Don't be a Debbie Downer with people like dragging them into the mud. That's not what anybody wants. They want to hear your story, but they want to see that positive spin that has been able to make you do and how you can help them to be able to do the same thing.
Is this research-based or evidence-based practice?
No, it's not. It's human-based practice. It's how we treat one another. It's how we deal with one another. It’s how we interact with one another. It's what takes two people that aren't connected and connects them.
That's what it is. Is that emotional connection, that relationship like this. This physical therapy thing is about relationships. That's why a lot of us are drawn to it because we'd love to have relationships with people.
I didn't want to be a doctor because I don't develop relationships. They walk in, you're in there in the room with them for 5 minutes, and you ship them on their merry way.
Physical therapy, occupational therapy, and any therapy is different. We sit down and spend a lot of time with these people. Slow down and connect. It's not always the technology or the great enlightened thing. That's not always the answer.
Sometimes, the answer is the old school thing, like two people connecting and having a relationship and saying, “Hey, I see you. I see you here. And not just that you're sitting here, but I see the person that you are I see your struggles. Hey, here's the bricks that I'm carrying. But look, we're going to get through this together and we can make your life better. I've helped people just like you before they're struggling with the same thing you aren't getting better.”
All those things, it's always about this. Everything.
But seriously, just with connect people. There's not a lot of information in this one other than share your story.
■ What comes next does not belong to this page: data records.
(* ===== verification/Failover.v ===== *)
(** * Failover after a contractual rejection ([vendor/failover.py])

    The follow-up action of a vendor's error code, the choice of the next
    vendor from the registry, and the guards of claiming the next hop. *)

From S2P Require Import Prelude PyText VendorCodes Routing.

Module ChunkStatus.

(** [sms_chunk.status]; [inconsistent] is named by the code's isolating set and
    not by the table's constraint. *)
Inductive t :=
| pending | submitting | submitted | failed | retrying | uncertain | unknown_terminal
| split_capacity_blocked | failover_pending | inconsistent.

#[export] Instance eq_dec : EqDecision t.
Proof. solve_decision. Defined.

Definition name (s : t) : text :=
  match s with
  | pending => tx "pending" | submitting => tx "submitting" | submitted => tx "submitted"
  | failed => tx "failed" | retrying => tx "retrying" | uncertain => tx "uncertain"
  | unknown_terminal => tx "unknown_terminal"
  | split_capacity_blocked => tx "split_capacity_blocked"
  | failover_pending => tx "failover_pending" | inconsistent => tx "inconsistent"
  end.

End ChunkStatus.
Export (hints) ChunkStatus.

Module BatchStatus.

Inductive t :=
| pending_approval | rejected | scheduled | queued | sending | completed
| completed_unknown | cancelled | balance_blocked | expired.

#[export] Instance eq_dec : EqDecision t.
Proof. solve_decision. Defined.

End BatchStatus.
Export (hints) BatchStatus.

Module Failover.
Import Routing.

Inductive followup := fu_hold | failover_or_fail | fail_.

Definition PAUSE_FAILOVER_POLICY : list (Z * followup) :=
  [(999, fu_hold); (1000, fu_hold); (1009, fu_hold); (5000, fu_hold); (10003, fu_hold);
   (10004, fu_hold)].

Definition BLOCKING_ATTEMPT_OUTCOMES : list Outcome.t :=
  [Outcome.submitted; Outcome.uncertain; Outcome.invoking; Outcome.inconsistent].
Definition CONTRACT_REJECTED_OUTCOME : Outcome.t := Outcome.rejected.
Definition FIRST_INVOKE_CHUNK_STATES : list ChunkStatus.t := [ChunkStatus.submitting].
Definition CLAIMABLE_CHUNK_STATES : list ChunkStatus.t := [ChunkStatus.failover_pending].
Definition ISOLATING_CHUNK_STATES : list ChunkStatus.t :=
  [ChunkStatus.uncertain; ChunkStatus.unknown_terminal; ChunkStatus.inconsistent;
   ChunkStatus.failed; ChunkStatus.submitted].

Inductive InvokeClaimKind := AUTHORIZED | ALREADY_HANDLED | DENIED.
Inductive NextAction := FAILED | FAILOVER_PENDING | RETRYING | BALANCE_BLOCKED.

#[export] Instance followup_eq_dec : EqDecision followup.
Proof. solve_decision. Defined.
#[export] Instance NextAction_eq_dec : EqDecision NextAction.
Proof. solve_decision. Defined.

Record InvokeAuthorization := mkAuthorization {
  attempt_id : Z;
  ia_generation : Z;
  ia_vendor_id : text;
  adapter_id : text;
  route_policy_version : Z
}.

Record InvokeClaim := mkClaim {
  kind : InvokeClaimKind;
  authorization : option InvokeAuthorization;
  ic_reason : text;
  reset_at : option Z
}.

Record PersistedNextAction := mkNext {
  na_action : NextAction;
  next_vendor : option text;
  na_route_generation : option Z;
  previous_attempt_id : option Z;
  na_policy_version : Z;
  na_reason : text
}.

Definition followup_for_policy (policy : Codes.VendorErrorPolicy) (code : option Z) : followup :=
  if Codes.balance_blocked policy || Codes.pause_queues policy then
    let code := match code with Some c => c | None => -1 end in
    match List.find (fun e => fst e =? code) PAUSE_FAILOVER_POLICY with
    | Some (_, f) => f
    | None => fu_hold
    end
  else if Codes.safe_to_failover policy then failover_or_fail
  else fail_.

Definition followup_for_code (code : Z) : followup :=
  followup_for_policy (Codes.policy_for code) (Some code).

Definition vendor_matches_route (record : VendorRecord) (cat : text)
    (adapter_ids : option (list text)) : bool :=
  if negb (enabled record) then false
  else if negb (tmem cat (categories record)) then false
  else if bool_decide (adapter record = []) then false
  else match adapter_ids with None => true | Some ids => tmem (adapter record) ids end.

(** [records or default_vendor_registry()]: an empty tuple is the default too. *)
Definition or_default (records : option (list VendorRecord)) : list VendorRecord :=
  match records with Some (r :: rs) => r :: rs | _ => default_vendor_registry end.

(** A dict comprehension: a later record replaces an earlier one of its id. *)
Definition records_by_id (records : option (list VendorRecord)) : gmap text VendorRecord :=
  foldl (fun m item => <[vr_vendor_id item := item]> m) ∅ (or_default records).

Definition eligible_vendor_ids (records : option (list VendorRecord)) (cat : text)
    (adapter_ids : option (list text)) : list text :=
  vr_vendor_id <$>
    List.filter (fun item => vendor_matches_route item cat adapter_ids) (or_default records).

Definition decide_next_after_reject (atts : list VendorAttempt) (cat : text)
    (records : option (list VendorRecord)) (adapter_ids : option (list text))
    (policy_version : Z) : result exc RouteDecision :=
  let reg := eligible_vendor_ids records cat adapter_ids in
  Routing.decide
    (mkRequest reg atts ((fun v => mkHealth v true None) <$> reg) cat policy_version).

Definition next_action_after_safe_reject (atts : list VendorAttempt) (cat : text)
    (prev_id : Z) (records : option (list VendorRecord))
    (adapter_ids : option (list text)) (policy_version : Z)
    : result exc PersistedNextAction :=
  decision ← decide_next_after_reject atts cat records adapter_ids policy_version;
  let last := last_opt atts in
  let gen := match last with Some a => generation a | None => 0 end in
  let failed :=
    mkNext FAILED None (Some gen) (Some prev_id) policy_version
      (if bool_decide (reason decision = []) then tx "failover_exhausted" else reason decision) in
  match action decision, rd_vendor_id decision with
  | invoke, Some v =>
      if match last with None => true | Some a => negb (teqb v (vendor_id a)) end then
        next ← validate_vendor_id v;
        Ok (mkNext FAILOVER_PENDING (Some next) (Some gen) (Some prev_id) policy_version
              (reason decision))
      else Ok failed
  | _, _ => Ok failed
  end.

Definition claim_denied_reason (chunk_status : ChunkStatus.t) (batch_status : BatchStatus.t)
    (expected_route_generation actual_route_generation : Z)
    (previous_attempt : option VendorAttempt) (previous_attempt_chunk_id : option Z)
    (chunk_id : Z) (expected_next_vendor : text) (persisted_next_vendor : option text)
    (expected_policy actual_policy : Z) (retry_due : bool)
    (blocking_outcomes : list Outcome.t) (cat : text)
    (records : option (list VendorRecord)) (adapter_ids : option (list text))
    : result exc (option text) :=
  if bool_decide (chunk_status ∈ ISOLATING_CHUNK_STATES)
  then Ok (Some (tx "chunk_" ++ ChunkStatus.name chunk_status)) else
  if negb (bool_decide (chunk_status ∈ CLAIMABLE_CHUNK_STATES))
  then Ok (Some (tx "chunk_not_claimable")) else
  if negb (bool_decide (batch_status ∈ [BatchStatus.queued; BatchStatus.sending]))
  then Ok (Some (tx "batch_not_callable")) else
  if negb (actual_route_generation =? expected_route_generation)
  then Ok (Some (tx "generation_mismatch")) else
  if negb (actual_policy =? expected_policy)
  then Ok (Some (tx "policy_version_mismatch")) else
  if negb retry_due then Ok (Some (tx "retry_not_due")) else
  match previous_attempt with
  | None => Ok (Some (tx "previous_attempt_mismatch"))
  | Some p =>
      if negb (bool_decide (previous_attempt_chunk_id = Some chunk_id))
      then Ok (Some (tx "previous_attempt_mismatch")) else
      if negb (generation p =? expected_route_generation)
      then Ok (Some (tx "previous_generation_mismatch")) else
      if negb (bool_decide (outcome p = CONTRACT_REJECTED_OUTCOME))
      then Ok (Some (tx "previous_not_rejected")) else
      if negb (safe_to_failover p) then Ok (Some (tx "previous_not_safe_reject")) else
      if negb (bool_decide (persisted_next_vendor = Some expected_next_vendor))
      then Ok (Some (tx "next_vendor_mismatch")) else
      if List.existsb (fun o => bool_decide (o ∈ BLOCKING_ATTEMPT_OUTCOMES)) blocking_outcomes
      then Ok (Some (tx "blocking_attempt")) else
      expected ← validate_vendor_id expected_next_vendor;
      match records_by_id records !! expected with
      | Some record =>
          Ok (if vendor_matches_route record cat adapter_ids then None
              else Some (tx "vendor_not_eligible"))
      | None => Ok (Some (tx "vendor_not_eligible"))
      end
  end.
Lemma accepted_args_no_phone_witness :
  validate_spec example_batch_spec = Ok tt /\
  fullmatch BATCH_REFERENCE (tx "abcdefabcdefabcdefabc13800138000") = true.
Proof.
  assert (V : validate_spec example_batch_spec = Ok tt) by (vm_compute; reflexivity).
  split; [exact V|].
  destruct (accepted_args_no_phone example_batch_spec
              (tx "abcdefabcdefabcdefabc13800138000") V) as [H|[H|H]].
  - apply list_elem_of_here.
  - vm_compute; reflexivity.
  - exact H.
  - vm_compute in H; discriminate H.
  - vm_compute in H; discriminate H.
Defined.

(** ** Manual jobs *)

(** The event of [OutboxJobSender.send] ([services/ops_dispatch.py]) for a
    given random request id. *)
Definition manual_job_spec (task_name queue request_id : text) : OutboxEventSpec :=
  let job_name := after_last dot task_name in
  mkSpec (tx "job.trigger") (tx "job") job_name (tx "app.tasks.outbox.trigger_job") queue
    [AStr task_name] (tx "job.trigger:" ++ job_name ++ tx ":" ++ request_id) 12 None.

Definition OutboxJobSender_send (task_name queue request_id : text) : result exc OutboxEventSpec :=
  _ ← require (tmem task_name MANUAL_JOB_TASK_NAMES)
        (ValueError "manual job task is not allowlisted");
  Ok (manual_job_spec task_name queue request_id).
Definition _lease_update (id : Z) (guard : event -> bool) (f : event -> event) : stex db exc unit :=
  r ← update_where id guard f;
  match r with Some _ => mret tt | None => throw fencing_lost end.

Definition completed_row (now : Z) (e : event) : event :=
  mkEvent (contract e) (ev_correlation_id e) (created_at e) OutboxState.completed (attempts e)
    (failure_count e) (next_attempt_at e) (capacity_eligible_at e) None None
    (published_at e) (Some now) None now.

Definition complete (now id lease : Z) : stex db exc unit :=
  _lease_update id (executing lease) (completed_row now).

Definition defer_row (now at_ : Z) (e : event) : event :=
  mkEvent (contract e) (ev_correlation_id e) (created_at e) OutboxState.pending
    (Z.max 0 (attempts e - 1)) (failure_count e) at_ (Some at_) None None
    (published_at e) (completed_at e) (Some (tx "MarketWindowDeferred")) now.

Definition defer_execution (now id lease at_ : Z) : stex db exc unit :=
  s ← get;
  _ ← lift (match rows s !! id with
            | Some e => require (ck_capacity_clock (defer_row now at_ e) || negb
                          (executing lease e && lease_live now e
                           && teqb (event_type (contract e)) (tx "chunk.ready")))
                          (IntegrityError "ck_outbox_capacity_clock")
            | None => Ok tt
            end);
  _lease_update id
    (fun e => executing lease e && lease_live now e
              && teqb (event_type (contract e)) (tx "chunk.ready"))
    (defer_row now at_).

Definition fail_execution (now id lease : Z) (error_type : text) : stex db exc unit :=
  _lease_update id (executing lease) (fail_row now (_safe_error error_type)).

(** The audit payload of a retry: only the batch number of a batch is repeated;
    a number or text that reads as a mobile number is refused. *)
Definition _retry_audit_payload (principal : SecurityPrincipal) (agg_type agg_id : text)
    : result exc (option text) :=
  _ ← refuse (phone_in_text (str_int (account_id principal))
              || phone_in_text (str_int (identity_id principal))
              || phone_in_text agg_type)
        (ValueError "audit payload contains a phone number");
  Ok (if teqb agg_type (tx "sms_batch") && fullmatch (rhex 32) agg_id then Some agg_id else None).

Definition retried_row (now : Z) (e : event) : event :=
  mkEvent (contract e) (ev_correlation_id e) (created_at e) OutboxState.pending 0
    (failure_count e) now (capacity_eligible_at e) None None (published_at e) (completed_at e)
    None now.

Definition retry_dead (now id : Z) (principal : SecurityPrincipal) : stex db exc bool :=
  r ← update_where id (in_state OutboxState.dead) (retried_row now);
  match r with
  | None => mret false
  | Some e =>
      batch_no ← lift (_retry_audit_payload principal (aggregate_type (contract e))
                         (aggregate_id (contract e)));
      _ ← modify (fun s => mkDb (rows s)
             (audits s ++ [mkAudit principal (tx "outbox_retry") id
                             (aggregate_type (contract e)) batch_no]) (next_uuid s));
      mret true
  end.

(** ** Other writers of the table *)

(** [SqlChunkStore._enqueue_chunk_ready] ([tasks/send_repository.py]) and the
    recovery of queued batches ([services/reconcile_repository.py]) enqueue
    under a fixed key and reopen a finished event of that key. *)
Definition reopened_row (now : Z) (e : event) : event :=
  mkEvent (contract e) (ev_correlation_id e) (created_at e) OutboxState.pending 0 0 now
    (capacity_eligible_at e) None None (published_at e) None None now.
Lemma reachable_ok cap s : 0 <= cap -> rtc (step cap) empty_state s -> forall k, bucket_ok cap k s.
Proof.
  intros Hcap R. eapply (rtc_invariant (step cap) (fun s => forall k, bucket_ok cap k s)); [|exact R|].
  - intros s1 s2 I St k. destruct St; [by apply acquire_ok|by apply refund_ok|by eapply expire_ok].
  - intros k. split; [done|]. split; [|split; [intros ? ? ? H; by apply not_elem_of_nil in H|]].
    + intros e1 e2 (ev & H & _). by apply not_elem_of_nil in H.
    + cbn [db empty_state]. rewrite lookup_empty. intros e (ev & H & _). by apply not_elem_of_nil in H.
Qed.

(** In a second of wall-clock time fall grants of two periods at most. *)
Lemma two_periods cap k s t : bucket_ok cap k s ->
  exists e1 e2, e1 <= t < e2 /\ granted_within k t s <= granted k e1 s + granted k e2 s.
Proof.
  intros (_ & Hsp & Htime & _).
  set (P := fun (lo : Z) ev => match ev with
         | Granted k' _ a e => teqb k' k && (t <=? a) && (a <? t + 1000) && (lo <=? e) && (e <? lo + 1000)
         | _ => false end).
  assert (Pick : forall lo, exists e, lo <= e < lo + 1000 /\
            forall ev, ev ∈ log s -> P lo ev = true -> is_grant k e ev = true).
  { intros lo. destruct (List.filter (P lo) (log s)) as [|ev0 r] eqn:E.
    - exists lo. split; [lia|]. intros ev Hev Hp. apply filter_nil_iff in E.
      rewrite Forall_forall in E. rewrite (E _ Hev) in Hp. done.
    - assert (ev0 ∈ log s /\ P lo ev0 = true) as [Hin Hp] by (apply filter_in; rewrite E; set_solver).
      destruct ev0 as [k0 ln0 a0 e0|]; [|done]. unfold P in Hp. bool_prop.
      apply teqb_spec in H as ->. exists e0. split; [lia|].
      intros [k1 ln1 a1 e1|] Hin1 Hp1; [|done]. unfold P in Hp1. bool_prop. apply teqb_spec in H as ->.
      simpl. rewrite teqb_refl. simpl. apply Z.eqb_eq.
      assert (O0 : occurs k e0 s) by (by eexists; split_and!; [exact Hin|..]).
      assert (O1 : occurs k e1 s) by (by eexists; split_and!; [exact Hin1|..]).
      destruct (Hsp e0 e1 O0 O1); lia. }
  destruct (Pick (t - 999)) as (e1 & He1 & H1), (Pick (t + 1)) as (e2 & He2 & H2).
  exists e1, e2. split; [lia|]. apply count_le_sum. intros ev Hev Hp.
  destruct ev as [k' ln a e|]; [|done]. bool_prop. apply teqb_spec in H as ->.
  specialize (Htime ln a e Hev).
  destruct (decide (e <= t)); [left; apply H1|right; apply H2]; try done; simpl;
    rewrite teqb_refl; simpl; repeat (apply andb_true_iff; split); first [apply Z.leb_le | apply Z.ltb_lt]; lia.
Qed.

(** ** The reservation *)

(** Realtime acquires of one worker after the other. *)
Fixpoint acquires (times : list Z) (qps reserved : Z) (v : option text) (s : redis)
    : list (result exc (option Z)) :=
  match times with
  | [] => []
  | now :: times =>
      let '(r, s') := acquire now (tx "realtime") qps reserved v s in r :: acquires times qps reserved v s'
  end.

Lemma acquire_stored (now : Z) (lane : text) (qps res : Z) (v : option text) (s s' : redis) (e : Z) :
  acquire now lane qps res v s = (Ok (Some e), s') ->
  exists t d x, s' !! _bucket_key v = Some x /\ stored t e d x /\ 0 <= t <= qps /\
    0 <= e /\ 0 <= res < qps /\ (lane = tx "bulk" -> res <= t).
Proof.
  unfold acquire. destruct (negb _); [done|]. destruct (_ || _) eqn:A; [done|]. bool_prop.
  set (k := _bucket_key v). intros H2.
  assert (W : forall t0 l0 h x, (s !! k = None \/ s !! k = Some (mkEntry (VHash h) x)) ->
    let t1 := Z.min qps t0 in let ok := admits lane res t1 in
    forall r s1, (_ ← HSET k [(f_tokens, str_int (if ok then t1 - 1 else t1)); (f_last_ms, str_int l0)];
      _ ← PEXPIRE (clock_ms now) k (Z.max 60000 (l0 - clock_ms now + 1000));
      mret (if ok then l0 else -1)) s = (Ok r, s1) -> 0 <= r ->
    exists t d x, s1 !! k = Some x /\ stored t r d x /\ 0 <= t <= qps /\ (lane = tx "bulk" -> res <= t)).
  { intros t0 l0 h x Hk t1 ok r s1 Hr Pos.
    destruct (write_bucket (clock_ms now) k (if ok then t1 - 1 else t1) l0
      (Z.max 60000 (l0 - clock_ms now + 1000)) (mret (if ok then l0 else -1)) s h x ltac:(lia) Hk) as (y & Hw & St).
    rewrite Hw in Hr. injection Hr as <- <-. destruct ok eqn:Ok; [|lia].
    subst ok. assert (1 <= t1) by (eapply admits_pos; [|exact Ok]; lia). eexists _, _, y.
    rewrite lookup_insert_eq. split_and!; [done|exact St|lia..|].
    intros ->. unfold admits in Ok. bool_prop. destruct Ok as [Ok|Ok]; bool_prop; [by vm_compute in H4|lia]. }
  destruct (TOKEN_BUCKET_LUA now k lane qps res s) as [[r|] s1] eqn:Run; [|done].
  assert (r = e /\ s1 = s' /\ 0 <= e) as (-> & -> & Pos).
  { destruct (r <? -1) eqn:L1; [done|]. destruct (r <? 0) eqn:L0; [done|].
    injection H2 as -> ->. bool_prop. by split_and!. }
  enough (exists t d x, s' !! k = Some x /\ stored t e d x /\ 0 <= t <= qps /\
            (lane = tx "bulk" -> res <= t)) as (t & d & x & ? & ? & ? & ?) by (by exists t, d, x).
  unfold TOKEN_BUCKET_LUA in Run. cbv zeta in Run. erewrite script_bind_eq in Run by reflexivity.
  destruct (s !! k) as [[[u|h|z] x]|] eqn:K; cbn [fmap option_fmap option_map en_value] in Run;
    try (injection Run as <- <-; lia).
  - erewrite !script_bind_eq in Run by (by eapply HGET_hash).
    destruct (refill _ _ _ _ _) as [[t0 l0]|]; [|injection Run as <- <-; lia].
    exact (W t0 l0 h x (or_intror eq_refl) _ _ Run Pos).
  - erewrite !script_bind_eq in Run by (by eapply HGET_none). cbn [mbind option_bind refill] in Run.
    exact (W _ _ ∅ None (or_introl eq_refl) _ _ Run Pos).
Qed.

(** The largest values the scripts accept from a stored bucket. *)
Definition MAX_MS : Z := 9007199254740000.
Definition MAX_TOKENS : Z := 9007199254740991.

Lemma acquires_all (times : list Z) (qps res : Z) (v : option text) (s : redis) (t e d : Z) x :
  s !! _bucket_key v = Some x -> stored t e d x -> 0 <= res < qps -> qps <= MAX_TOKENS ->
  0 <= e <= MAX_MS -> Z.of_nat (length times) <= t <= qps ->
  Forall (fun now => e <= clock_ms now < e + 1000) times ->
  acquires times qps res v s = replicate (length times) (Ok (Some e)).
Proof.
  intros K St Hr Hq He Ht HF. revert s t d x K St Ht.
  induction HF as [|now times Hnow HF IH]; intros s t d x K St Ht; [done|]. cbn [acquires].
  unfold acquire. replace (negb _) with false by done.
  replace (_ || _) with false by (symmetry; apply orb_false_iff; split; [apply Z.ltb_ge; lia|];
    apply negb_false_iff, andb_true_iff; split; [apply Z.leb_le|apply Z.ltb_lt]; lia).
  assert (F : finds qps (clock_ms now) (s !! _bucket_key v) t e).
  { rewrite K. exists t, e, d. split; [done|]. unfold refill, MAX_MS, MAX_TOKENS in *.
    destruct (_ || _) eqn:B; [bool_prop; naive_solver lia|].
    rewrite (proj2 (Z.ltb_ge _ _)) by lia. rewrite (Z.div_small (clock_ms now - e)) by lia. done. }
  destruct (acquire_run now (_bucket_key v) (tx "realtime") qps res s t e F) as (y & -> & Sy).
  cbn [length] in Ht. rewrite Z.min_r in Sy |- * by lia.
  assert (Ad : admits (tx "realtime") res t = true).
  { unfold admits. rewrite teqb_refl. simpl. rewrite (proj2 (Z.leb_le 1 t)) by lia. done. }
  rewrite Ad in Sy |- *. rewrite (proj2 (Z.ltb_ge e (-1))), (proj2 (Z.ltb_ge e 0)) by lia.
  cbn [length replicate]. f_equal. eapply (IH _ (t - 1)); [apply lookup_insert_eq|exact Sy|lia].
Qed.

(** ** The properties *)

Definition example_log : state :=
  do_acquire 1500000 (tx "realtime") 3 1 None (do_refund 1400000 3 1000 None
    (do_acquire 1300000 (tx "realtime") 3 1 None (do_acquire 1200000 (tx "bulk") 3 1 None
      (do_acquire 1000000 (tx "bulk") 3 1 None empty_state)))).

Lemma collected_acquire now lane qps res v s : collected (do_acquire now lane qps res v s) = collected s.
Proof. unfold do_acquire. by destruct (acquire _ _ _ _ _ _). Qed.
Lemma collected_refund now qps e v s : collected (do_refund now qps e v s) = collected s.
Proof. unfold do_refund. by destruct (refund _ _ _ _ _). Qed.

Lemma example_log_reachable : rtc (step 3) empty_state example_log.
Proof.
  unfold example_log.
  repeat match goal with
  | |- rtc _ _ (do_acquire _ _ _ _ _ _) =>
      eapply rtc_r; [|apply step_acquire; [lia|split; [lia|intros d _]];
        rewrite ?collected_acquire, ?collected_refund, ?collected_acquire; cbn [collected empty_state];
        by rewrite lookup_empty]
  | |- rtc _ _ (do_refund _ _ _ _ _) => eapply rtc_r; [|apply step_refund; lia]
  end.
  apply rtc_refl.
Qed.

(** C30: however acquires, refunds and expiries interleave and however the clock
    steps while the bucket exists, in every refill period the tokens granted
    from a bucket less the tokens handed back never exceed the largest capacity
    in use.  The one assumption on the clock ([clock_ok]): it is not set back
    behind the deadline of a bucket that has expired, which [set_back_grants]
    shows to be needed. *)
Theorem bucket_bound cap s k e : 0 <= cap -> rtc (step cap) empty_state s ->
  granted k e s - refunded k e s <= cap.
Proof. intros Hc R. apply (reachable_ok cap s Hc R k). Qed.

Lemma bucket_bound_witness :
  granted base_key 1000 example_log - refunded base_key 1000 example_log <= 3.
Proof. apply (bucket_bound 3); [lia|exact example_log_reachable]. Defined.

(** A bucket of one token that expires grants a second one for the same period
    to a caller whose clock is still before the deadline. *)
Lemma set_back_grants :
  let s := do_acquire 1000000 (tx "bulk") 1 0 None empty_state in
  granted base_key 1000 (do_acquire 1000000 (tx "bulk") 1 0 None
    (mkState (delete base_key (db s)) (log s) (collected s))) = 2.
Proof. vm_compute. reflexivity. Qed.

(** Any one second of wall-clock time, aligned with the refill periods or
    not, sees grants of two periods at most, and so at most twice the capacity
    besides what was handed back in them. *)
Theorem second_bound cap s k t : 0 <= cap -> rtc (step cap) empty_state s ->
  exists e1 e2, e1 <= t < e2 /\
    granted_within k t s <= 2 * cap + refunded k e1 s + refunded k e2 s.
Proof.
  intros Hc R. pose proof (reachable_ok cap s Hc R k) as I.
  destruct (two_periods cap k s t I) as (e1 & e2 & He & H). exists e1, e2. split; [done|].
  destruct I as [N _]. pose proof (N e1). pose proof (N e2). unfold net in *. lia.
Qed.

Lemma second_bound_witness : granted_within base_key 1000 example_log = 4 /\
  exists e1 e2, e1 <= 1000 < e2 /\ granted_within base_key 1000 example_log
    <= 2 * 3 + refunded base_key e1 example_log + refunded base_key e2 example_log.
Proof.
  split; [vm_compute; reflexivity|].
  apply (second_bound 3); [lia|exact example_log_reachable].
Defined.

(** A bulk grant leaves the realtime reservation: as many realtime acquires
    as are reserved, in the same period, are all granted. *)
Theorem reservation_kept now qps reserved v db1 db2 e times :
  acquire now (tx "bulk") qps reserved v db1 = (Ok (Some e), db2) ->
  e <= MAX_MS -> qps <= MAX_TOKENS -> Z.of_nat (length times) <= reserved ->
  Forall (fun t => e <= clock_ms t < e + 1000) times ->
  acquires times qps reserved v db2 = replicate (length times) (Ok (Some e)).
Proof.
  intros A He Hq Hl HF. destruct (acquire_stored _ _ _ _ _ _ _ _ A) as (t & d & x & K & St & Ht & H0 & Hr & Hb).
  specialize (Hb eq_refl). eapply acquires_all; eauto; lia.
Qed.

Lemma reservation_kept_witness :
  let db2 := snd (acquire 1000000 (tx "bulk") 3 2 None ∅) in
  acquires [1100000; 1200000] 3 2 None db2 = [Ok (Some 1000); Ok (Some 1000)].
Proof.
  apply (reservation_kept 1000000 3 2 None ∅ _ 1000 [1100000; 1200000]);
    [vm_compute; reflexivity|done|done|done|].
  repeat constructor; vm_compute; congruence.
Defined.
End TokenBucket.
Don't be afraid to share. Sometimes, it's hard and there's emotion in your story. You don't want people to see that you're vulnerable but they need to see that as they're vulnerable to. Share with other people and you're going to find that they're going to share with you.
This is how it relates to drop offs and how it will help with those drop offs. There are crazy people that just walk off for God knows what reason. Maybe it's us, maybe we haven't connected, or maybe we didn't do a good enough job.
Start on that first phone call. Don't miss an opportunity. Start that connection immediately. The second that they call, start to connect with them and start to build a relationship. From your practice, you and your front office, everybody should build a relationship. Show other people love,and they'll keep coming back. And if they don't get that, they won't.
Jerry says it all the time -- it doesn't matter if you’re the customer, patient, or whatever -- everybody is the same. It doesn't matter if you're selling them widgets, online success courses for their life, physical therapy, or software. It doesn't matter.
We're all the same at the core of this. We have problems. We want to know that other people can understand us and that they can help us through the problem. If people get that, they don't leave because they care about you.